PROBLEM TO SOLVE: Within the records, which lines hold the string "eapply"? Report each one by copying it.

Stored items:
(* ===== verification/HashKeys.v ===== *)
(** * Open-addressed tables ([py/map.c], what maps and sets share)

    The slots' keys, the growth policy, and the invariant of linear probing: every key is
    reached from the slot its hash selects without crossing an empty slot.  [scan] is the
    probing loop on the keys alone; the loops of maps ([Map.v]) and of sets ([SetTable.v])
    follow it. *)

From S2P Require Import Prelude MpObj.

Inductive slot_key (obj : Type) : Type :=
| KNull            (* MP_OBJ_NULL: never used since the last rehash *)
| KSentinel        (* MP_OBJ_SENTINEL: deleted *)
| Key (o : obj).
Arguments KNull {obj}.
Arguments KSentinel {obj}.
Arguments Key {obj} o.

(** MP_MAP_LOOKUP and the rest of [mp_map_lookup_kind_t]. *)
Definition MP_MAP_LOOKUP : Z := 0.
Definition MP_MAP_LOOKUP_ADD_IF_NOT_FOUND : Z := 1.
Definition MP_MAP_LOOKUP_REMOVE_IF_FOUND : Z := 2.
Definition MP_MAP_LOOKUP_ADD_IF_NOT_FOUND_OR_REMOVE_IF_FOUND : Z := 3.

Definition hash_allocation_sizes : list nat := [
  0; 2; 4; 6; 8; 10; 12;
  17; 23; 29; 37; 47; 59; 73;
  97; 127; 167; 223; 293; 389; 521; 691; 919; 1223; 1627; 2161;
  3229; 4831; 7243; 10861; 16273; 24407; 36607; 54907]%nat.

Fixpoint first_size_ge (sizes : list nat) (x : nat) : nat :=
  match sizes with
  | [] => Nat.lor (x + x / 2) 1
  | s :: sizes => if (x <=? s)%nat then s else first_size_ge sizes x
  end.

Definition get_hash_alloc_greater_or_equal_to (x : nat) : nat := first_size_ge hash_allocation_sizes x.

Lemma nat_lor_1 x : Nat.lor x 1 = x \/ Nat.lor x 1 = (x + 1)%nat.
Proof.
  assert (H1 : forall n, Nat.testbit 1 (S n) = false) by (intros n; apply Nat.bits_0).
  destruct (Nat.testbit x 0) eqn:E; [left|right].
  - apply Nat.bits_inj. intros n. rewrite Nat.lor_spec. destruct n; [by rewrite E|]. by rewrite H1, orb_false_r.
  - rewrite Nat.add_nocarry_lxor.
    + apply Nat.bits_inj. intros n. rewrite Nat.lor_spec, Nat.lxor_spec.
      destruct n; [by rewrite E|]. rewrite H1. by destruct (Nat.testbit x (S n)).
    + apply Nat.bits_inj. intros n. rewrite Nat.land_spec, Nat.bits_0.
      destruct n; [by rewrite E|]. by rewrite H1, andb_false_r.
Qed.

Lemma nat_lor_1_ge x : (x <= Nat.lor x 1)%nat.
Proof. destruct (nat_lor_1 x); lia. Qed.

Lemma first_size_ge_ge sizes x : (x <= first_size_ge sizes x)%nat.
Proof.
  induction sizes as [|s sizes IH]; simpl.
  - pose proof (nat_lor_1_ge (x + x / 2)). lia.
  - by bcase.
Qed.

Lemma hash_alloc_ge x : (x <= get_hash_alloc_greater_or_equal_to x)%nat.
Proof. apply first_size_ge_ge. Qed.

Lemma first_size_ge_le sizes x : Forall (fun s => Z.of_nat s <= 65536)%Z sizes ->
  (Z.of_nat (first_size_ge sizes x) <= 2 * Z.of_nat x + 65536)%Z.
Proof.
  intros H. induction H as [|s sizes Hs _ IH]; simpl first_size_ge.
  - destruct (nat_lor_1 (x + x / 2)) as [-> | ->]; pose proof (Nat.Div0.div_le_upper_bound x 2 x); lia.
  - destruct (x <=? s)%nat; lia.
Qed.

(** A table does not grow to more than about twice its size. *)
Lemma hash_alloc_le x : (Z.of_nat (get_hash_alloc_greater_or_equal_to x) <= 2 * Z.of_nat x + 65536)%Z.
Proof.
  apply first_size_ge_le. unfold hash_allocation_sizes. repeat (apply list.Forall_cons; split; [by vm_compute|]). constructor.
Qed.

Section Keys.
Context {obj : Type} `{!EqDecision obj, !MpObjOps obj}.
Implicit Types (ks : list (slot_key obj)) (k : obj).

#[export] Instance slot_key_eq_dec : EqDecision (slot_key obj).
Proof. solve_decision. Defined.

Definition key_is_filled (k : slot_key obj) : bool :=
  match k with Key _ => true | _ => false end.

(** The number of keys a table holds. *)
Fixpoint filled ks : nat :=
  match ks with
  | [] => 0
  | k :: ks => (if key_is_filled k then 1 else 0) + filled ks
  end.

(** The slot a key's hash selects in a table of [a] slots. *)
Definition home (a : nat) (hash : Z) : nat := Z.to_nat (wrap 32 hash mod Z.of_nat a).

(** The [i]-th slot probed from [h]. *)
Definition path (a h i : nat) : nat := ((h + i) mod a)%nat.

Inductive scanned := Found (pos : nat) | Stop (avail_slot : option nat).

(** The probing loop on the keys: [n] slots are left to visit, the next one is [pos]. *)
Fixpoint scan (matches : obj -> bool) ks (n pos : nat) (avail_slot : option nat) : scanned :=
  match n with
  | O => Stop avail_slot
  | S n =>
    let next := ((pos + 1) mod length ks)%nat in
    match ks !! pos with
    | None => Stop avail_slot
    | Some KNull => Stop (Some (match avail_slot with Some a => a | None => pos end))
    | Some KSentinel => scan matches ks n next (match avail_slot with Some a => Some a | None => Some pos end)
    | Some (Key k) => if matches k then Found pos else scan matches ks n next avail_slot
    end
  end.

(** [p] is reached from [h] without crossing an empty slot. *)
Definition reach ks (h p : nat) : Prop :=
  exists j, (j < length ks)%nat /\ p = path (length ks) h j /\
    forall i, (i < j)%nat -> ks !! path (length ks) h i <> Some KNull.

Record keys_wf ks : Prop := {
  kw_hash : forall p k, ks !! p = Some (Key k) ->
    exists hash, mp_hash k = Ret hash /\ reach ks (home (length ks) hash) p;
  kw_uniq : forall p q k k', ks !! p = Some (Key k) -> ks !! q = Some (Key k') ->
    mp_obj_equal k k' = true -> p = q
}.

(** Some slot of [ks] holds a key equal to [index]. *)
Definition has_key ks (index : obj) : Prop :=
  exists p k, ks !! p = Some (Key k) /\ mp_obj_equal k index = true.

Lemma path_lt a h i : (0 < a)%nat -> (path a h i < a)%nat.
Proof. intros. apply Nat.mod_upper_bound. lia. Qed.

Lemma path_0 a h : (h < a)%nat -> path a h 0 = h.
Proof. intros. unfold path. rewrite Nat.add_0_r. by apply Nat.mod_small. Qed.

Lemma path_S a h i : (0 < a)%nat -> ((path a h i + 1) mod a)%nat = path a h (S i).
Proof.
  intros. unfold path. rewrite Nat.Div0.add_mod_idemp_l. f_equal. lia.
Qed.

Lemma path_inj a h i j : (i < a)%nat -> (j < a)%nat -> path a h i = path a h j -> i = j.
Proof.
  unfold path. intros Hi Hj E.
  pose proof (Nat.div_mod (h + i) a ltac:(lia)). pose proof (Nat.div_mod (h + j) a ltac:(lia)).
  pose proof (Nat.mod_upper_bound (h + i) a ltac:(lia)).
  assert (((h + i) / a)%nat = ((h + j) / a)%nat) by nia. nia.
Qed.

Lemma path_surj a h p : (p < a)%nat -> exists j, (j < a)%nat /\ path a h j = p.
Proof.
  intros Hp. exists ((p + a - h mod a) mod a)%nat.
  split; [apply Nat.mod_upper_bound; lia|]. unfold path.
  rewrite Nat.Div0.add_mod_idemp_r, <- Nat.Div0.add_mod_idemp_l.
  pose proof (Nat.mod_upper_bound h a ltac:(lia)).
  replace (h mod a + (p + a - h mod a))%nat with (p + 1 * a)%nat by lia.
  rewrite Nat.Div0.mod_add. by apply Nat.mod_small.
Qed.

Lemma home_lt a hash : (0 < a)%nat -> (home a hash < a)%nat.
Proof. intros. unfold home. pose proof (Z.mod_pos_bound (wrap 32 hash) (Z.of_nat a)). lia. Qed.

(** What a scan from slot [path a h i] with [i] slots behind it finds. *)
Definition scan_ok (matches : obj -> bool) ks (h : nat) (r : scanned) : Prop :=
  match r with
  | Found p => exists k, ks !! p = Some (Key k) /\ matches k = true
  | Stop o =>
    (forall p k, ks !! p = Some (Key k) -> reach ks h p -> matches k = false) /\
    match o with
    | Some p => (p < length ks)%nat /\ reach ks h p /\
                (exists s, ks !! p = Some s /\ key_is_filled s = false)
    | None => forall p s, ks !! p = Some s -> key_is_filled s = true
    end
  end.

Lemma scan_correct_from matches ks h n i avail :
  (i + n = length ks)%nat -> (h < length ks)%nat ->
  (forall j, (j < i)%nat -> exists s, ks !! path (length ks) h j = Some s /\ s <> KNull /\
     (forall k, s = Key k -> matches k = false) /\ (avail = None -> key_is_filled s = true)) ->
  (forall p, avail = Some p -> (p < length ks)%nat /\ reach ks h p /\
     exists s, ks !! p = Some s /\ key_is_filled s = false) ->
  scan_ok matches ks h (scan matches ks n (path (length ks) h i) avail).
Proof.
  revert i avail. induction n as [|n IH]; intros i avail Hn Hh Hprev Hav; cbn [scan].
  - split.
    + intros p k Hp (j & Hj & -> & _). destruct (Hprev j ltac:(lia)) as (s & Hs & _ & Hm & _).
      apply Hm. congruence.
    + destruct avail as [p|]; [by apply Hav|]. intros p s Hs.
      destruct (path_surj (length ks) h p) as (j & Hj & <-); [by eapply lookup_lt_Some|].
      destruct (Hprev j ltac:(lia)) as (s' & Hs' & _ & _ & Hf). simplify_eq. auto.
  - destruct (lookup_lt_is_Some_2 ks (path (length ks) h i)) as [s Hs]; [apply path_lt; lia|].
    rewrite Hs, path_S by lia.
    assert (Hreach : reach ks h (path (length ks) h i)).
    { exists i. split; [lia|]. split; [done|]. intros j Hj E.
      destruct (Hprev j Hj) as (s' & Hs' & Hne & _). congruence. }
    destruct s as [| |k].
    + split.
      * intros p k Hp (j & Hj & -> & Hcross). destruct (Nat.lt_ge_cases j i) as [Hji|Hji].
        -- destruct (Hprev j Hji) as (s' & Hs' & _ & Hm & _). apply Hm. congruence.
        -- assert (j = i \/ i < j)%nat as [->|Hlt] by lia; [congruence|].
           by destruct (Hcross i Hlt).
      * destruct avail as [p|]; [by apply Hav|].
        split; [apply path_lt; lia|]. split; [done|]. by exists KNull.
    + apply IH; [lia|done| |].
      * intros j Hj. destruct (decide (j = i)) as [->|Hne].
        -- exists KSentinel. repeat split; try done. by destruct avail.
        -- destruct (Hprev j ltac:(lia)) as (s' & ? & ? & ? & Hf). exists s'.
           repeat split; try done. by destruct avail.
      * intros p Hp. destruct avail as [p'|]; [by apply Hav|]. injection Hp as <-.
        split; [apply path_lt; lia|]. split; [done|]. by exists KSentinel.
    + destruct (matches k) eqn:Hm; [by exists k|].
      apply IH; [lia|done| |done].
      intros j Hj. destruct (decide (j = i)) as [->|Hne]; [|apply Hprev; lia].
      exists (Key k). repeat split; try done. intros k' [= <-]. done.
Qed.

Lemma scan_correct matches ks h : (h < length ks)%nat ->
  scan_ok matches ks h (scan matches ks (length ks) h None).
Proof.
  intros Hh. rewrite <- (path_0 (length ks) h) at 2 by done.
  apply scan_correct_from; try lia. intros p [=].
Qed.

Lemma filled_insert ks p s x : ks !! p = Some s ->
  (filled (<[p:=x]> ks) + (if key_is_filled s then 1 else 0) =
   filled ks + (if key_is_filled x then 1 else 0))%nat.
Proof.
  revert p. induction ks as [|k ks IH]; intros [|p] H; simpl in *; simplify_eq; [lia|].
  specialize (IH p H). lia.
Qed.

Lemma filled_replicate n : filled (replicate n KNull) = 0%nat.
Proof. by induction n. Qed.

Lemma filled_le ks : (filled ks <= length ks)%nat.
Proof. induction ks as [|[] ks IH]; simpl; lia. Qed.

Lemma filled_all ks : (forall p s, ks !! p = Some s -> key_is_filled s = true) -> filled ks = length ks.
Proof.
  induction ks as [|k ks IH]; intros H; [done|]. simpl. rewrite (H 0%nat k) by done.
  rewrite IH; [done|]. intros p s. apply (H (S p)).
Qed.

Lemma keys_wf_empty n : keys_wf (replicate n KNull).
Proof. split; intros; apply lookup_replicate in H as []; done. Qed.

Section Laws.
Context `{!MpObjLaws obj}.

Lemma key_reach ks index hash p k : keys_wf ks -> mp_hash index = Ret hash ->
  ks !! p = Some (Key k) -> mp_obj_equal k index = true -> reach ks (home (length ks) hash) p.
Proof.
  intros [Hh _] Hi Hp E. destruct (Hh p k Hp) as (hash' & Hk & Hr).
  rewrite (equal_hash _ _ E) in Hk. congruence.
Qed.

(** The scan decides membership, and stops where the key can be added. *)
Lemma scan_spec ks index hash matches :
  keys_wf ks -> mp_hash index = Ret hash -> (0 < length ks)%nat ->
  (forall p k, ks !! p = Some (Key k) -> matches k = mp_obj_equal k index) ->
  match scan matches ks (length ks) (home (length ks) hash) None with
  | Found p => exists k, ks !! p = Some (Key k) /\ mp_obj_equal k index = true
  | Stop o => ~ has_key ks index /\
    match o with
    | Some p => (p < length ks)%nat /\ reach ks (home (length ks) hash) p /\
                (exists s, ks !! p = Some s /\ key_is_filled s = false)
    | None => filled ks = length ks
    end
  end.
Proof.
  intros Hwf Hi Hlen Hm.
  pose proof (scan_correct matches ks (home (length ks) hash) (home_lt _ _ Hlen)) as H.
  destruct (scan _ _ _ _ _) as [p|o]; simpl in H.
  - destruct H as (k & Hp & Hk). exists k. by rewrite <- (Hm p).
  - destruct H as [Hno Ho]. split.
    + intros (p & k & Hp & E). rewrite <- (Hm p k Hp), (Hno p k Hp) in E; [done|].
      eapply key_reach; eauto. by rewrite <- (Hm p k Hp).
    + destruct o; [done|]. by apply filled_all.
Qed.

Lemma reach_add ks h p p' index : reach ks h p -> reach (<[p':=Key index]> ks) h p.
Proof.
  intros (j & Hj & -> & Hc). exists j. rewrite length_insert. split; [done|]. split; [done|].
  intros i Hi E. apply list_lookup_insert_Some in E as [(? & ? & ?)|[? E]]; [done|].
  by apply (Hc i Hi).
Qed.

Lemma keys_wf_add ks p index hash : keys_wf ks -> mp_hash index = Ret hash ->
  (p < length ks)%nat -> reach ks (home (length ks) hash) p -> ~ has_key ks index ->
  keys_wf (<[p:=Key index]> ks).
Proof.
  intros Hwf Hi Hp Hr Hno. split.
  - intros q k Hq. rewrite length_insert. apply list_lookup_insert_Some in Hq as [(<- & [= <-] & _)|[Hne Hq]].
    + exists hash. split; [done|]. by apply reach_add.
    + destruct (kw_hash _ Hwf q k Hq) as (h & Hh & Hr'). exists h. split; [done|]. by apply reach_add.
  - intros q q' k k' Hq Hq' E.
    apply list_lookup_insert_Some in Hq as [(<- & [= <-] & _)|[Hne Hq]];
      apply list_lookup_insert_Some in Hq' as [(<- & [= <-] & _)|[Hne' Hq']]; [done| | |].
    + destruct Hno. exists q', k'. split; [done|]. by apply equal_sym.
    + destruct Hno. by exists q, k.
    + eapply (kw_uniq _ Hwf); eauto.
Qed.

(** Deletion: the slot is emptied only when no probe sequence continues through it. *)
Definition deleted_key ks (p : nat) : slot_key obj :=
  match ks !! ((p + 1) mod length ks)%nat with Some KNull => KNull | _ => KSentinel end.

Lemma reach_remove ks h p q k kq : ks !! p = Some (Key k) -> ks !! q = Some (Key kq) -> q <> p ->
  reach ks h q -> reach (<[p:=deleted_key ks p]> ks) h q.
Proof.
  intros Hp Hq Hne (j & Hj & -> & Hc). exists j. rewrite length_insert. split; [done|]. split; [done|].
  intros i Hi E. apply list_lookup_insert_Some in E as [(Ep & E & Hlt)|[? E]]; [|by apply (Hc i Hi)].
  unfold deleted_key in E. rewrite Ep, path_S in E by lia.
  destruct (ks !! path (length ks) h (S i)) as [[| |]|] eqn:F; simplify_eq.
  destruct (decide (S i = j)) as [<-|]; [congruence|]. apply (Hc (S i)); [lia|done].
Qed.

Lemma deleted_key_unfilled ks p : key_is_filled (deleted_key ks p) = false.
Proof. unfold deleted_key. by destruct (ks !! _) as [[]|]. Qed.

Lemma keys_wf_remove ks p k : keys_wf ks -> ks !! p = Some (Key k) ->
  keys_wf (<[p:=deleted_key ks p]> ks).
Proof.
  intros Hwf Hp. pose proof (deleted_key_unfilled ks p) as Hd.
  assert (Hkeep : forall q kq, <[p:=deleted_key ks p]> ks !! q = Some (Key kq) ->
    q <> p /\ ks !! q = Some (Key kq)).
  { intros q kq Hq. apply list_lookup_insert_Some in Hq as [(<- & E & _)|[Hne Hq]]; [|auto].
    by rewrite E in Hd. }
  split.
  - intros q kq Hq. apply Hkeep in Hq as [Hne Hq]. destruct (kw_hash _ Hwf q kq Hq) as (h & Hh & Hr).
    exists h. split; [done|]. rewrite length_insert. by eapply reach_remove.
  - intros q q' kq kq' Hq Hq'. apply Hkeep in Hq as [_ Hq]. apply Hkeep in Hq' as [_ Hq'].
    eapply (kw_uniq _ Hwf); eauto.
Qed.
End Laws.
End Keys.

RESULT BELOW:
      destruct (path_surj (length ks) h p) as (j & Hj & <-); [by eapply lookup_lt_Some|].
      eapply key_reach; eauto. by rewrite <- (Hm p k Hp).
    + eapply (kw_uniq _ Hwf); eauto.
    exists h. split; [done|]. rewrite length_insert. by eapply reach_remove.
    eapply (kw_uniq _ Hwf); eauto.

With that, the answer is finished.